## TRY IT
Below this line is a set of entries; quote exactly the lines from the line that contains "rewrite E, !total_idle" to the line that contains "reads the link", both lines included.
-- DATA EXTRACTS follows --
(** [C9] When the calls of [pop] are made one at a time, and those of [push] in any number
    and in any interleaving with them and with each other, from both processes: every slot
    is at every moment free, held, or in the hands of one goroutine, and in no two of these
    places; the head and the tail are the first and the last free slot; the size and the
    sum of the two counters differ from the numbers of free and of used slots by what the
    goroutines have still to add; no goroutine runs into an offset that is not a slot; and
    when no goroutine is in the middle of a call the size and the counters are exact and all
    free slots are linked in order. *)
Theorem free_list_safe side num c n s : (0 < num)%nat → 0 ≤ c → rtc (calm_step side) (new_list num c n) s →
  ∃ Q, NoDup (Q ++ f_held s ++ in_flight (f_pcs s)) ∧ Q ++ f_held s ++ in_flight (f_pcs s) ≡ₚ slot_offsets num c ∧
    head Q = Some (f_head s) ∧ last Q = Some (f_tail s) ∧
    f_size s + total w_size (f_pcs s) = Z.of_nat (length Q) ∧
    f_counter s true + f_counter s false + total w_count (f_pcs s) = Z.of_nat num - Z.of_nat (length Q) ∧
    (∀ i p, f_pcs s !! i = Some p → p ≠ Idle → ∃ s', lstep side (LRun i) s = Some s') ∧
    (Forall (Idle =.) (f_pcs s) → f_size s = Z.of_nat (length Q) ∧ f_counter s true + f_counter s false = Z.of_nat num - Z.of_nat (length Q) ∧
       ∀ a b, adj Q a b → f_hdr s !! a = Some (Hdr b hasNextBufferFlag)).
Proof.
  intros Hn Hc Hr. destruct (calm_inv side num c n s Hn Hc Hr) as [HI Hu]. pose proof HI as (Q&C&S). exists Q. destruct S as [Hp Hnd Hd Hs Hct].
  rewrite slot_offsets_length in Hct. split_and!; try done; [by rewrite Hp|by apply C|by apply C|intros; by eapply binv_progress|].
  intros Hidle. assert (f_pcs s = replicate (length (f_pcs s)) Idle) as E by (symmetry; by apply replicate_as_Forall_2).
  rewrite E, !total_idle in Hs, Hct by done. split_and!; [lia|lia|]. intros a b Hab. destruct (ch_hdrs _ _ C a) as [h Hh]; [by eapply adj_in|].
  destruct (ch_links _ _ C a b h Hab Hh) as [[<- <-]|(_&i&p&Hi&Hl)]; [rewrite Hh; by destruct h|].
  rewrite E in Hi. apply lookup_replicate_1 in Hi as [-> _]. done.
Qed.

Definition pop_by (i : nat) : list label := LPop i :: replicate 8 (LRun i).
Definition push_by (i : nat) (x : Z) : list label := LPush i x :: replicate 8 (LRun i).

(** [C11] When two goroutines are in [pop] at the same time a slot is handed out twice: one
    reads the link of the head and is delayed; meanwhile the other takes slots and gives
    some back until the first slot is the head again, with another link; the delayed
    compare-and-swap succeeds and makes a slot the head that the other one holds; when that
    slot gets a link, as the slots of a message do, it is handed out to the first. *)
Theorem free_list_aba : ∃ ls s x, run (λ i, bool_decide (i = 0%nat)) ls (new_list 4 64 2) = Some s ∧
  Forall (Idle =.) (f_pcs s) ∧ x ∈ slot_offsets 4 64 ∧ ∃ rest, f_held s = x :: rest ∧ x ∈ rest.
Proof.
  exists ([LPop 0; LRun 0; LRun 0; LRun 0]%nat ++ pop_by 1 ++ push_by 1 (slot_at 64 0) ++ pop_by 1 ++ pop_by 1 ++ push_by 1 (slot_at 64 2) ++ pop_by 1 ++
     replicate 5 (LRun 0%nat) ++ [LWrite (slot_at 64 1) (slot_at 64 3) 3] ++ push_by 0 (slot_at 64 0) ++ pop_by 0).
  eexists _, (slot_at 64 1). split; [vm_compute; reflexivity|]. split; [repeat constructor|]. split; [vm_compute; set_solver|].
  eexists. split; [reflexivity|]. vm_compute. set_solver.
Qed.

(** ** Runs that can be computed *)

Definition poppers (pcs : list blpc) : nat := length (filter (λ p, in_pop p = true) pcs).

Lemma poppers_in pcs i p : pcs !! i = Some p → in_pop p = true → (1 ≤ poppers pcs)%nat.
Proof.
  intros Hi Hp. assert (p ∈ filter (λ p, in_pop p = true) pcs) as H by (apply list_elem_of_filter; split; [done|by eapply list_elem_of_lookup_2]).
  unfold poppers. destruct (filter _ _); [set_solver|cbn; lia].
Qed.

Lemma poppers_one s : (poppers (f_pcs s) ≤ 1)%nat → one_popper s.
Proof.
  unfold one_popper. generalize (f_pcs s) as pcs. induction pcs as [|r pcs IH]; intros H [|i] [|j] p q Hi Hj Hp Hq; cbn in Hi, Hj; simplify_eq; try done.
  - pose proof (poppers_in pcs j q Hj Hq). unfold poppers in *. rewrite filter_cons_True in H by done. cbn in H. lia.
  - pose proof (poppers_in pcs i p Hi Hp). unfold poppers in *. rewrite filter_cons_True in H by done. cbn in H. lia.
  - f_equal. eapply IH; [|done..]. unfold poppers in *. rewrite filter_cons in H. case_decide; cbn in H; lia.
Qed.

Fixpoint calm_run (side : nat → bool) (ls : list label) (s : blconc) : option blconc :=
  match ls with
  | [] => Some s
  | l :: ls => if (poppers (f_pcs s) <=? 1)%nat then s' ← lstep side l s; calm_run side ls s' else None
  end.

Lemma calm_run_rtc side ls s s' : calm_run side ls s = Some s' → rtc (calm_step side) s s'.
Proof.
  revert s. induction ls as [|l ls IH]; intros s H; cbn in H; [by simplify_eq|].
  destruct (poppers (f_pcs s) <=? 1)%nat eqn:E; [|done]. apply Nat.leb_le in E. destruct (lstep side l s) as [s1|] eqn:E1; [|done].
  eapply rtc_l; [split; [by apply poppers_one|by exists l]|by apply IH].
Qed.

(** One goroutine takes the first slot, another gives it back, and a third takes the next
    while the second has not linked it yet. *)
Definition demo_run : list label :=
  pop_by 0 ++ LPush 1 0 :: replicate 3 (LRun 1%nat) ++ [LPop 2; LRun 2; LRun 2; LRun 1; LRun 2; LRun 2]%nat.

Definition demo_side (i : nat) : bool := bool_decide (i = 0%nat).
Definition demo_state : blconc := default (new_list 3 64 3) (calm_run demo_side demo_run (new_list 3 64 3)).

Lemma free_list_safe_witness :
  calm_run demo_side demo_run (new_list 3 64 3) = Some demo_state ∧ f_pcs demo_state = [Idle; PFlag 168; OClear 84] ∧
  ∃ Q, Q ++ f_held demo_state ++ in_flight (f_pcs demo_state) ≡ₚ [0; 84; 168] ∧ head Q = Some 168 ∧ last Q = Some 0.
Proof.
  assert (calm_run demo_side demo_run (new_list 3 64 3) = Some demo_state) as E by (vm_compute; reflexivity).
  split; [exact E|]. split; [vm_compute; reflexivity|].
  destruct (free_list_safe demo_side 3 64 3 demo_state ltac:(lia) ltac:(lia) (calm_run_rtc demo_side demo_run _ _ E)) as (Q&_&Hp&Hh&Hl&_).
  exists Q. split; [exact Hp|]. split; [exact Hh|exact Hl].
Defined.

(** ** Calls end *)

(** How many steps of its own a goroutine in [pop] has at most to take. *)
Definition pop_left (p : blpc) : nat :=
  match p with
  | ODec _ => 5 * maxRetry + 5
  | OFlag k _ => 5 * (maxRetry - k) + 4
  | ONext k _ | OSize k => 5 * (maxRetry - k) + 3
  | OCas k _ _ => 5 * (maxRetry - k) + 2
  | OReload k => 5 * (maxRetry - k) + 1
  | OClear _ => 4 | OUsed _ => 3 | OUsedStore _ _ => 2 | OCount _ | ORestore => 1
  | _ => 0
  end.

(** The same for [push]; a compare-and-swap that was overtaken is made again. *)
Definition push_left (s : blconc) (p : blpc) : nat :=
  match p with
  | PReset _ => 8 | PTail _ => 7 | PCas _ old => if f_tail s =? old then 6 else 8
  | PLink _ _ => 5 | PFlag _ => 4 | PFlagStore _ _ => 3 | PSize => 2 | PCount => 1
  | _ => 0
  end.

Definition in_round (p : blpc) : Prop :=
  match p with OFlag k _ | ONext k _ | OCas k _ _ | OSize k | OReload k => (k < maxRetry)%nat | _ => True end.

(** The steps of goroutine [i], and how often the others moved the tail. *)
Fixpoint own_steps (i : nat) (ls : list label) : nat :=
  match ls with [] => 0 | LRun j :: ls => (if bool_decide (i = j) then 1 else 0) + own_steps i ls | _ :: ls => own_steps i ls end.
Fixpoint overtaken (side : nat → bool) (i : nat) (ls : list label) (s : blconc) : nat :=
  match ls with
  | [] => 0
  | l :: ls =>
      match lstep side l s with
      | Some s' => (if bool_decide (who l ≠ Some i) && negb (f_tail s' =? f_tail s) then 1 else 0) + overtaken side i ls s'
      | None => 0
      end
  end.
-- DATA EXTRACTS concluded --
## TASK SOLUTION
  rewrite E, !total_idle in Hs, Hct by done. split_and!; [lia|lia|]. intros a b Hab. destruct (ch_hdrs _ _ C a) as [h Hh]; [by eapply adj_in|].
  destruct (ch_links _ _ C a b h Hab Hh) as [[<- <-]|(_&i&p&Hi&Hl)]; [rewrite Hh; by destruct h|].
  rewrite E in Hi. apply lookup_replicate_1 in Hi as [-> _]. done.
Qed.

Definition pop_by (i : nat) : list label := LPop i :: replicate 8 (LRun i).
Definition push_by (i : nat) (x : Z) : list label := LPush i x :: replicate 8 (LRun i).

(** [C11] When two goroutines are in [pop] at the same time a slot is handed out twice: one
    reads the link of the head and is delayed; meanwhile the other takes slots and gives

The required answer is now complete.